News Release

Non-Protestant second-generation Asian-Americans more likely to make personal choice about religion

Rice U. sociologist studies how Asian-Americans choose religion

Peer-Reviewed Publication

Rice University

The religion preference of second-generation Asian-Americans is more likely to be influenced by their family tradition if they are Protestant but more by a personal faith choice if they belong to other religions.

This finding by sociologists Elaine Howard Ecklund at Rice University and Jerry Park at Baylor University will be presented today at the centennial annual meeting of the American Sociological Association (ASA) in Philadelphia.

"Researchers find that families are the primary determiner of individual religious beliefs," said Ecklund, a postdoctoral fellow in Rice's Department of Sociology. "But America's changing demographics may challenge what we know about the place of families in religious transmission. Studying Asian-Americans is ideal for broadening our understanding of family and religious socialization among second-generation immigrant groups because Asian-Americans are one of the fastest-growing new immigrant populations and the most religiously diverse group of new Americans."

Using data based on interviews that Park conducted with 79 college-aged Asian-Americans from different religious traditions and ethnic backgrounds, Ecklund and Park analyzed the explanations given for how choices were made about religion. The interviews were conducted during 2000-2001 at four public universities, one in each census region with the largest percentage of undergraduate Asian-Americans in that area: University of Houston, University of Illinois at Chicago, University of California at Irvine and The State University of New York at Stony Brook.

Sixty-five of the respondents (82 percent) mentioned their family as the important force that shaped their own religiosity. Just over a third of the interviewees specifically mentioned their mothers as having an influence on their choice, and the mothers were typically seen as a strong, positive bearer of tradition and religious guide. Fathers played an important role in reinforcing the religious choice. Forty-three percent of those who cited the influence of family mentioned members of their extended family, such as grandparents, aunts and uncles, as being influential in determining their religious tradition.

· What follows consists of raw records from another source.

(* ===== verification/CatalogData.v ===== *)
(** * The static catalog ([data/cars_static.ts])

    The types of a catalog entry (lines 1-40) and [CARS_DATA] (lines
    42-368), the thirteen cars the catalog tab, the brand grid, the link
    generators and the catalog modal read; and the brand catalog of
    [data/brandLogos.ts] the brand grid shows.  Each entry is a definition
    of its own ([car_*], [brand_*]) and the arrays list them in the order
    of the source.  Text fields are code-point strings; the bank rates,
    the only fractional numbers, are rationals. *)

From S2P Require Import Prelude.
From Stdlib Require Import QArith_base.

Local Open Scope Z_scope.

Record Review := mkReview { title : ustring; url : ustring; thumbnail : ustring; channel : ustring }.

Record Bank := mkBank { bank_name : ustring; rate : Q; bank_link : ustring; termYears : Z }.

Record Insurance := mkInsurance { provider : ustring; insurance_link : ustring; description : ustring }.

Record BazaarLinkSet := mkBazaarLinkSet { mobileDe : ustring; autoscout : ustring; carvago : ustring; sauto : ustring }.

Record CarStaticData := mkStatic {
  id : ustring;
  make : ustring;
  model : ustring;
  variant : ustring;
  priceFrom : Z;
  rangeWLTP : Z;
  battery : Z;
  charging : Z;
  image : ustring;
  bazaarLinks : BazaarLinkSet;
  youtubeReviews : list Review;
  financing : list Bank;
  insurance : list Insurance
}.

(** [BrandModel] and [BrandInfo] ([data/brandLogos.ts] lines 20-35); the
    logo component is represented by the name of its import. *)
Module Brands.
Inductive Segment := mainstream | premium | budget.
Record BrandModel := mkModel { name : ustring; badge : option ustring }.
Record BrandInfo := mkBrand {
  make : ustring;
  displayName : ustring;
  textLogo : ustring;
  logoComponent : ustring;
  accentColor : ustring;
  description : ustring;
  segment : Segment;
  models : list BrandModel
}.
End Brands.

(** [skoda-enyaq] (lines 43-73). *)
Definition car_skoda_enyaq : CarStaticData :=
  mkStatic (u "skoda-enyaq") (u "Škoda") (u "Enyaq iV") (u "80 / 85")
    750000 537 77 135
    (u "https://cdn.skoda-storyboard.com/2020/09/Enyaq_iV_80_1-scaled.jpg")
    (mkBazaarLinkSet (u "https://www.mobile.de/cz/osobn%C3%AD-v%C5%AFz/skoda-enyaq/vhc:car,pgn:2,pgs:10,srt:price,sro:asc,ms1:22900_25_,frn:2021,ful:electricity,cnd:used,dmg:true")
       (u "https://www.autoscout24.cz/")
       (u "https://carvago.com/cs/auta/skoda/enyaq/elektrina?price-from=400000&price-to=600000&registration-date-from=2021")
       (u "https://www.sauto.cz/inzerce/osobni/skoda/enyaq"))
    [mkReview (u "ŠKODA ENYAQ iV 80 - POV Test Drive")
          (u "https://www.youtube.com/watch?v=l9vOJYcqSXs")
          (u "https://img.youtube.com/vi/l9vOJYcqSXs/maxresdefault.jpg") (u "fDrive.cz");
        mkReview (u "Škoda Enyaq iV Sportline - Range Test")
          (u "https://www.youtube.com/watch?v=2tJfFaSBilw")
          (u "https://img.youtube.com/vi/2tJfFaSBilw/maxresdefault.jpg") (u "fDrive.cz")]
    [mkBank (u "Raiffeisenbank") (48 # 10) (u "https://www.rb.cz/osobni/pujcky/pujcka-na-auto") 5;
        mkBank (u "ČSOB") (51 # 10) (u "https://www.csobleasing.cz/autopujcka") 5;
        mkBank (u "Moneta") (46 # 10) (u "https://www.monetaauto.cz/") 5]
    [mkInsurance (u "Kooperativa") (u "https://www.koop.cz/pojisteni/pojisteni-vozidel/elektromobil")
          (u "Specializované pojištění pro EV včetně kabelů a wallboxu.");
        mkInsurance (u "Allianz") (u "https://www.allianz.cz/cs_CZ/pojisteni/vozidla/elektromobil.html")
          (u "Asistence při vybití, krytí baterie.");
        mkInsurance (u "Generali") (u "https://www.generaliceska.cz/povinne-ruceni")
          (u "Vyšší limity pro EV při střetu se zvěří.")].

(** [tesla-model-3] (lines 74-101). *)
Definition car_tesla_model_3 : CarStaticData :=
  mkStatic (u "tesla-model-3") (u "Tesla") (u "Model 3") (u "Long Range / Highland")
    600000 602 75 250
    (u "https://tesla-cdn.thron.com/delivery/public/image/tesla/03e533bf-8b1d-463f-9813-9a597aabb560/bvlatuR/std/1200x628/Model-3-Hero-Desktop-LHD")
    (mkBazaarLinkSet (u "https://www.mobile.de/cz/osobn%C3%AD-v%C5%AFz/tesla-model-3/vhc:car,ms1:135_5_,prx:22500,ful:electricity")
       (u "https://www.autoscout24.cz/lst/tesla/model-3")
       (u "https://carvago.com/cs/auta/tesla/model-3")
       (u "https://www.sauto.cz/inzerce/osobni/tesla/model-3"))
    [mkReview (u "Tesla Model 3 Highland - 1000km Test")
          (u "https://www.youtube.com/watch?v=szE3XbkPHtQ")
          (u "https://img.youtube.com/vi/szE3XbkPHtQ/maxresdefault.jpg") (u "fDrive.cz")]
    [mkBank (u "Raiffeisenbank") (48 # 10) (u "https://www.rb.cz/osobni/pujcky/pujcka-na-auto") 5;
        mkBank (u "Moneta") (46 # 10) (u "https://www.monetaauto.cz/") 5]
    [mkInsurance (u "Allianz") (u "https://www.allianz.cz/cs_CZ/pojisteni/vozidla/elektromobil.html")
          (u "Komplexní ochrana pro Tesly.");
        mkInsurance (u "ČPP") (u "https://www.cpp.cz/pojisteni-vozidel")
          (u "Výhodné povinné ručení.")].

Ecklund noted that as a result of chain migration, where immigrants come to the U.S. and eventually bring other members of their family and settle near each other, extended families might be more important sources of social support and have a more central impact on religiosity for second-generation immigrants than for other groups of Americans.

"It is not clear, however, whether the place of extended families in religious socialization will continue among the second and third generations," Ecklund said. As children of immigrants find jobs and become independent, most leave ethnic enclaves, losing their close proximity to extended families.

The interviewees' religion also impacted how much influence family tradition had on their faith selection.

"We found that Asian-American Protestants viewed personal faith as primarily determined by family faith," Ecklund said. "This was particularly surprising in light of the fact that most of our Asian-American Protestant respondents were evangelical in their beliefs." Evangelicalism is a religion that stresses the decision to be Christian as a personal choice.

"We expected that Protestant evangelical Asian-Americans would emphasize individual choice in religious adherence," Ecklund said. "Instead, we found they more often emphasized the family tradition and continuity of religious faith and practice.

"In contrast, Catholics and, to a greater extent, Asian-Americans who were members of non-Christian religions faced more of a tension between their own agency in deciding which religious tradition to follow and having their religion determined by family tradition," Ecklund said.

Nearly one-half of the respondents from a minority world religion, such as Hinduism and Buddhism, said they needed to explore their religious beliefs or make a very intentional choice about their religious tradition. "It was very important to these Asian-American respondents that they embrace their faith on an individual level," Ecklund said. Some of these respondents said their families encouraged them to question and personally negotiate their choice of religion.

"Ironically, especially in an American Protestant culture that emphasizes choice, it may be those who are not from a Protestant religious tradition who must develop a discourse that most accounts for their individual choices in determining which religious tradition to follow," Ecklund said.

She hopes the research that she and Park are presenting will suggest directions for future studies of the role family plays in religiosity for new ethnic groups and new religious traditions, such as observing how the experiences of other groups of Asian-Americans compare to those of the young, highly educated interviewees in Park's study.

"By studying a new population, both in terms of religion and race, this research is a useful expansion to studies of family and religious transmission that have focused primarily on white Christians," Ecklund said.

Ecklund and Park's presentation at the ASA meeting will take place during the session on contemporary issues in race and family. The ASA is a nonprofit professional association with nearly 14,000 members, including sociologists who are faculty members at colleges and universities, researchers, practitioners and students.